As I suppose you could tell, I was beginning to panic when I wrote the previous chapter.

“Shit! What if I’ve got a new lesion growing on my frontal lobes? That wouldn’t necessarily cause any physical symptoms, but it could show up in declining cognitive function.”

My doctor got me into the MRI this morning. After taking a Valium, (I’m extremely claustrophobic) I spent my time relaxing and meditating as the huge machine whirred and pounded around my head for 45 minutes. No sweat. I’ve been through this four times before.

The first was the worst, of course. I had heard that I would be in a very enclosed place for a long time and I was nervous at the thought. Before going in, I smoked a fat joint, hoping that would relax me and get me through it.

What a mistake! Instead of relaxing me, it put me into a horrible paranoid place. Plus they had forgotten to give me the “emergency” bulb to squeeze if I needed out. I found myself shouting,

“Get me out of here! Help! Please….!”

We wasted a good ten minutes while they calmed me down, and then they gave me the bulb which I clenched to my chest like a magic talisman. Didn’t need to use it, but somehow just knowing it was there made me relax some.

Today’s results showed no new or active lesions. YAY! I’m slowly coming out of my anxiety state and refocusing on the task at hand, to wit, curing this disease.

I called my friend Bob Forte, and we agreed to meet out on West cliff beach. A few days earlier, we had agreed that he would play the role of Shaman to my role of patient. He told me that he had enough experience with ayahuasca that he could at least give it a try. As I mentioned earlier, I really wanted to try to give the experience a chance to work without having to go up a canoe for two days in the jungle.

Bob’s taking his role very seriously. I think I would do the same in his position. He knows/believes that the ayahuasca is capable of healing, but it has to be done just right.
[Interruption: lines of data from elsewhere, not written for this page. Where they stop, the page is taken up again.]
(* ===== verification/Config.v ===== *)
(** * Configuration

    broker/config.go and broker/tls_config.go: the plans a broker offers, the
    validation of a configuration and the TLS settings of the listener. *)
From S2P Require Import Prelude GoBase Sdk Providers Go Interfaces Bench.
Local Open Scope Z_scope.
Local Open Scope go_scope.

(** ** The catalog (the fields the program reads) *)

(* map: vendor/github.com/pivotal-cf/brokerapi/domain/service_catalog.go 27-36 ServicePlan *)
Record ServicePlan := mkServicePlan { plan_ID : string }.

(* map: vendor/github.com/pivotal-cf/brokerapi/domain/service_catalog.go 12-25 Service *)
Record Service := mkService { service_ID : string; service_Plans : list ServicePlan }.

(** ** broker/tls_config.go *)

(* map: broker/tls_config.go 8-11 TLSConfig *)
Record TLSConfig := mkTLSConfig { tls_Certificate : string; tls_PrivateKey : string }.

Inductive tls_version := VersionTLS12 | VersionTLS13.
Inductive tls_curve := CurveP256 | CurveP384 | CurveP521.
Inductive tls_cipher :=
  | TLS_ECDHE_RSA_WITH_AES_256_GCM_SHA384
  | TLS_ECDHE_RSA_WITH_AES_256_CBC_SHA
  | TLS_RSA_WITH_AES_256_GCM_SHA384
  | TLS_RSA_WITH_AES_256_CBC_SHA.

(** The [tls.Config] the program builds. *)
Record tls_settings (certificate : Type) := mkTlsSettings {
  ts_Certificates : list certificate;
  ts_MinVersion : tls_version;
  ts_CurvePreferences : list tls_curve;
  ts_PreferServerCipherSuites : bool;
  ts_CipherSuites : list tls_cipher;
}.
Arguments mkTlsSettings {certificate} _ _ _ _ _.
Arguments ts_Certificates {certificate} _.
Arguments ts_MinVersion {certificate} _.

(** [tls.X509KeyPair]: the certificate of a pair of PEM blocks, or an error. *)
Class X509 (certificate : Type) := X509KeyPair : string → string → certificate + error.

Section tls.
Context {certificate : Type} `{X509 certificate}.

(* map: broker/tls_config.go 13-35 GenerateTLSConfig *)
Definition GenerateTLSConfig (t : TLSConfig) : option (tls_settings certificate) * option error :=
  match X509KeyPair (tls_Certificate t) (tls_PrivateKey t) with
  | inr err => (None, Some err)
  | inl certificate =>
      (Some (mkTlsSettings [certificate] VersionTLS12 [CurveP521; CurveP384; CurveP256] true
               [TLS_ECDHE_RSA_WITH_AES_256_GCM_SHA384; TLS_ECDHE_RSA_WITH_AES_256_CBC_SHA;
                TLS_RSA_WITH_AES_256_GCM_SHA384; TLS_RSA_WITH_AES_256_CBC_SHA]), None)
  end.

(* map: broker/tls_config.go 37-51 Validate *)
Definition TLSConfig_Validate (t : TLSConfig) : option error :=
  if bool_decide (tls_Certificate t = "") then
    Some (ErrorString "Config error: TLS certificate required")
  else if bool_decide (tls_PrivateKey t = "") then
    Some (ErrorString "Config error: TLS private key required")
  else match X509KeyPair (tls_Certificate t) (tls_PrivateKey t) with
       | inr err => Some (ErrorString ("Invalid Certificate and key: " +:+ error_text err))
       | inl _ => None
       end.
End tls.

(** ** broker/config.go *)

(* map: broker/config.go 13-15 ErrNoSuchPlan *)
Definition ErrNoSuchPlan : error := ErrorString "no plan found".

(* map: broker/config.go 19-21 DefaultHost *)
Definition DefaultHost : string := "0.0.0.0".

(* map: broker/config.go 23-34 PlanConfig *)
Record PlanConfig := mkPlanConfig {
  pc_InstanceType : string;
  pc_ReplicasPerNodeGroup : Z;
  pc_ShardCount : Z;
  pc_SnapshotRetentionLimit : Z;
  pc_AutomaticFailoverEnabled : bool;
  pc_MultiAZEnabled : bool;
  pc_Parameters : map_ref;
  pc_Engine : string;
  pc_EngineVersion : string;
  pc_CacheParameterGroupFamily : string;
}.

(** [PlanConfig{}] *)
Definition zero_PlanConfig : PlanConfig := mkPlanConfig "" 0 0 0 false false None "" "" "".

(* map: broker/config.go 36-50 Config *)
Record Config := mkConfig {
  cf_LogLevel : string;
  cf_Username : string;
  cf_Password : string;
  cf_Region : string;
  cf_BrokerName : string;
  cf_CacheSubnetGroupName : string;
  cf_VpcSecurityGroupIds : list string;
  cf_Catalog : list Service;   (** the [Services] of the catalog response *)
  cf_PlanConfigs : gmap string PlanConfig;
  cf_KmsKeyID : string;
  cf_SecretsManagerPath : string;
  cf_Host : string;
  cf_TLS : option TLSConfig;
}.

(* map: broker/config.go 52-58 GetPlanConfig *)
Definition GetPlanConfig (c : Config) (planID : string) : PlanConfig * option error :=
  match cf_PlanConfigs c !! planID with
  | None => (zero_PlanConfig, Some ErrNoSuchPlan)
  | Some plan => (plan, None)
  end.

(* map: broker/config.go 152-155 hasPlanConfig *)
Definition hasPlanConfig (c : Config) (id : string) : bool :=
  match cf_PlanConfigs c !! id with Some _ => true | None => false end.

(* map: broker/config.go 157-159 TLSEnabled *)
Definition TLSEnabled (c : Config) : bool :=
  match cf_TLS c with Some _ => true | None => false end.

(* map: broker/config.go 161-170 hasPlan *)
Definition hasPlan (c : Config) (id : string) : bool :=
  existsb (λ s, existsb (λ p, bool_decide (plan_ID p = id)) (service_Plans s)) (cf_Catalog c).

(** The first plan of the catalog without a configuration, service by service. *)
(* map: broker/config.go 128-134 Validate *)
Definition plan_without_config (c : Config) : option ServicePlan :=
  head (filter (λ p, hasPlanConfig c (plan_ID p) = false) (mjoin (service_Plans <$> cf_Catalog c))).

Section validate.
Context {X : Type} `{Runtime X} {certificate : Type} `{X509 certificate}.

(* map: broker/config.go 91-150 Validate *)
Definition Validate (c : Config) : M X (option error) :=
  let fail msg := ret (Some (ErrorString msg)) in
  if bool_decide (cf_LogLevel c = "") then fail "Must provide a non-empty log_level"
  else if bool_decide (cf_Username c = "") then fail "Must provide a non-empty username"
  else if bool_decide (cf_Password c = "") then fail "Must provide a non-empty password"
  else if bool_decide (cf_Region c = "") then fail "Must provide a non-empty region"
  else if bool_decide (cf_BrokerName c = "") then fail "Must provide a non-empty broker_name"
  else if bool_decide (cf_CacheSubnetGroupName c = "") then
    fail "Must provide a cache_subnet_group_name"
  else if bool_decide (length (cf_VpcSecurityGroupIds c) < 1)%nat then
    fail "Must provide at least one VPC security group ID"
  else if bool_decide (cf_KmsKeyID c = "") then fail "Must provide a non-empty kms_key_id"
  else if bool_decide (cf_SecretsManagerPath c = "") then
    fail "Must provide a non-empty secrets_manager_path"
  else match plan_without_config c with
  | Some p => fail ("Plan with ID " +:+ plan_ID p +:+ " has no PlanConfig")
  | None =>
      let! ks := range_keys (dom (cf_PlanConfigs c)) in
      match filter (λ k, hasPlan c k = false) ks with
      | k :: _ => fail ("PlanConfig " +:+ k +:+ " not found in catalog")
      | [] =>
          match cf_TLS c with
          | None => ret None
          | Some t =>
              match TLSConfig_Validate t with
              | Some err => fail ("TLS Validation failed: " +:+ error_text err)
              | None => ret None
              end
          end
      end
  end.
End validate.

(** ** What a valid configuration is *)

Definition tls_ok `{X509 certificate} (t : TLSConfig) : Prop :=
  tls_Certificate t ≠ "" ∧ tls_PrivateKey t ≠ "" ∧
  ∃ cert, X509KeyPair (tls_Certificate t) (tls_PrivateKey t) = inl cert.

(** [id] is a plan of the catalog. *)
Definition in_catalog (c : Config) (id : string) : Prop :=
  ∃ s p, s ∈ cf_Catalog c ∧ p ∈ service_Plans s ∧ plan_ID p = id.

Record config_ok `{X509 certificate} (c : Config) : Prop := {
  ok_LogLevel : cf_LogLevel c ≠ "";
  ok_Username : cf_Username c ≠ "";
  ok_Password : cf_Password c ≠ "";
  ok_Region : cf_Region c ≠ "";
  ok_BrokerName : cf_BrokerName c ≠ "";
  ok_CacheSubnetGroupName : cf_CacheSubnetGroupName c ≠ "";
  ok_VpcSecurityGroupIds : cf_VpcSecurityGroupIds c ≠ [];
  ok_KmsKeyID : cf_KmsKeyID c ≠ "";
  ok_SecretsManagerPath : cf_SecretsManagerPath c ≠ "";
  ok_plans : ∀ id, in_catalog c id ↔ is_Some (cf_PlanConfigs c !! id);
  ok_TLS : ∀ t, cf_TLS c = Some t → tls_ok t;
}.

(** ** Lemmas *)

Lemma hasPlanConfig_spec c id : hasPlanConfig c id = true ↔ is_Some (cf_PlanConfigs c !! id).
Proof. unfold hasPlanConfig. destruct (cf_PlanConfigs c !! id); naive_solver. Qed.

Lemma hasPlan_spec c id : hasPlan c id = true ↔ in_catalog c id.
Proof.
  unfold hasPlan, in_catalog. rewrite existsb_exists. setoid_rewrite existsb_exists.
  setoid_rewrite bool_decide_eq_true. setoid_rewrite list_elem_of_In. naive_solver.
Qed.

Lemma elem_of_plans c p :
  p ∈ mjoin (service_Plans <$> cf_Catalog c) ↔ ∃ s, s ∈ cf_Catalog c ∧ p ∈ service_Plans s.
Proof.
  rewrite list_elem_of_join. setoid_rewrite list_elem_of_fmap. naive_solver.
Qed.

Lemma plan_without_config_None c :
  plan_without_config c = None ↔ ∀ id, in_catalog c id → is_Some (cf_PlanConfigs c !! id).
Proof.
  unfold plan_without_config.
  assert (∀ l : list ServicePlan, head l = None ↔ l = []) as -> by (by intros []).
  rewrite filter_nil_forall. setoid_rewrite elem_of_plans. unfold in_catalog.
  setoid_rewrite <-hasPlanConfig_spec. setoid_rewrite not_false_iff_true. naive_solver.
Qed.

Lemma TLSConfig_Validate_None `{X509 certificate} t : TLSConfig_Validate t = None ↔ tls_ok t.
Proof.
  unfold TLSConfig_Validate, tls_ok. repeat case_bool_decide; try (split; [done|naive_solver]).
  destruct (X509KeyPair _ _); split; naive_solver.
Qed.

Section validate_lemmas.
Context {X : Type} `{RuntimeLaws X} {certificate : Type} `{X509 certificate}.

(** The last three checks: catalog, plan configurations and TLS. *)
Lemma runs_Validate h (c : Config) :
  runs h (Validate c : M X _) (λ o es h',
    es = [] ∧ h' = h ∧ ∃ err, o = Ret err ∧ (err = None ↔ config_ok c)).
Proof.
  unfold Validate. repeat case_bool_decide;
    try (go_step; split; [done|]; split; [done|]; eexists; split; [done|];
         split; [done|by intros []]).
  { go_step. split; [done|]. split; [done|]. eexists. split; [done|].
    split; [done|]. intros []. destruct (cf_VpcSecurityGroupIds c); [done|]. simpl in *. lia. }
  destruct (plan_without_config c) as [p|] eqn:Hp.
  { go_step. split; [done|]. split; [done|]. eexists. split; [done|]. split; [done|].
    intros []. rewrite (proj2 (plan_without_config_None c)) in Hp; [done|].
    intros id. by apply ok_plans0. }
  apply runs_bind, runs_range_keys. intros ks Hks. cbn beta iota.
  pose proof (proj1 (plan_without_config_None c) Hp) as Hplans.
  destruct (filter _ ks) as [|k ks'] eqn:Hf.
  2: { apply filter_cons_elem in Hf as [Hk Hcat].
       go_step. split; [done|]. split; [done|]. eexists. split; [done|]. split; [done|].
       intros []. rewrite Hks, elem_of_elements, elem_of_dom in Hk.
       apply ok_plans0, hasPlan_spec in Hk. congruence. }
  assert (∀ id, in_catalog c id ↔ is_Some (cf_PlanConfigs c !! id)) as Hiff.
  { intros id. split; [apply Hplans|]. intros Hid.
    rewrite filter_nil_forall in Hf. apply hasPlan_spec, not_false_iff_true, Hf.
    rewrite Hks. by apply elem_of_elements, elem_of_dom. }
  assert (cf_VpcSecurityGroupIds c ≠ []) as Hvpc by (by intros Hv; rewrite Hv in *; simpl in *; lia).
  destruct (cf_TLS c) as [t|] eqn:Ht.
  - destruct (TLSConfig_Validate t) as [err|] eqn:Htv; go_step; (split; [done|]; split; [done|]);
      eexists; (split; [done|]); split; try done.
    + intros []. apply ok_TLS0, TLSConfig_Validate_None in Ht. congruence.
    + intros _. split; try done. intros t' Ht'. simplify_eq. by apply TLSConfig_Validate_None.
  - go_step. split; [done|]. split; [done|]. eexists. split; [done|]. split; [|done].
    intros _. split; try done. intros t' Ht'. congruence.
Qed.
End validate_lemmas.

(** ** Properties *)

(** C34: [Config.Validate] succeeds exactly on the configurations that are
    complete: no required field is empty, there is a security group, the plans
    of the catalog and the plan configurations are the same, and the TLS section,
    if there is one, holds a certificate and a key that belong together. *)
Theorem validate_correct {X : Type} `{RuntimeLaws X} {certificate : Type} `{X509 certificate}
    (c : Config) (h : list (gmap string string)) :
  runs h (Validate c : M X _) (λ o es h',
    es = [] ∧ h' = h ∧ ∃ err, o = Ret err ∧ (err = None ↔ config_ok c)).
Proof. apply runs_Validate. Qed.

#[local] Instance any_X509 : X509 () := λ _ _, inl tt.

Definition bench_catalog_config : Config :=
  mkConfig "info" "user" "pass" "eu-west-1" "broker" "subnet" ["sg-1"]
    [mkService "service-1" [mkServicePlan "plan-1"]] {[ "plan-2" := zero_PlanConfig ]}
    "key" "path" "" None.

Lemma validate_correct_witness :
  runs [] (Validate bench_catalog_config : M bench _) (λ o es h',
    es = [] ∧ h' = [] ∧ ∃ err, o = Ret err ∧ (err = None ↔ config_ok bench_catalog_config)) ∧
  (Validate bench_catalog_config (bench_start [] (mkBench 0 ec_empty sm_empty pv_empty))).1 =
    Ret (Some (ErrorString "Plan with ID plan-1 has no PlanConfig")).
Proof. split; [|by vm_compute]. apply (validate_correct bench_catalog_config []). Defined.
I’m reminded of the wicked witch’s line in The Wizard of Oz “These things must be handled
d-e-l-i-c-a-t-l-y, or you spoil the spell…”

It’s also his first chance to put into practice what he has learned over the years in his experiences with psychedelic (entheogenic) shamanism in order to effect a healing. When I thought about it, I realized that his helping me heal could make him feel even better than me. While he’s not quite as old as I am, he’s a pretty old soul. He figured out long ago that helping others always makes one feel better than helping oneself. It’s weird how all these “tired” “hackneyed” truisms are brought into clear relief when dealing with things that really matter.

A week ago, he put me on a preparatory diet that avoids oils, white flour, and salt. For good measure, I also cut out meat and am trying to stick primarily to fresh organic vegetables. He also suggested plantains, but I’ve only got bananas which are similar if not identical. One is also supposed to avoid sex.

I’ll go off the Prozac as well when the time gets closer. I’m afraid of going off it for too long, for obvious reasons. Once back in depression, I’m afraid the only visions I’ll get from the ayahuasca will be fear and more fear. I’m expecting some fear, no matter what. But I’m beginning to get better at handling fear as every day goes by.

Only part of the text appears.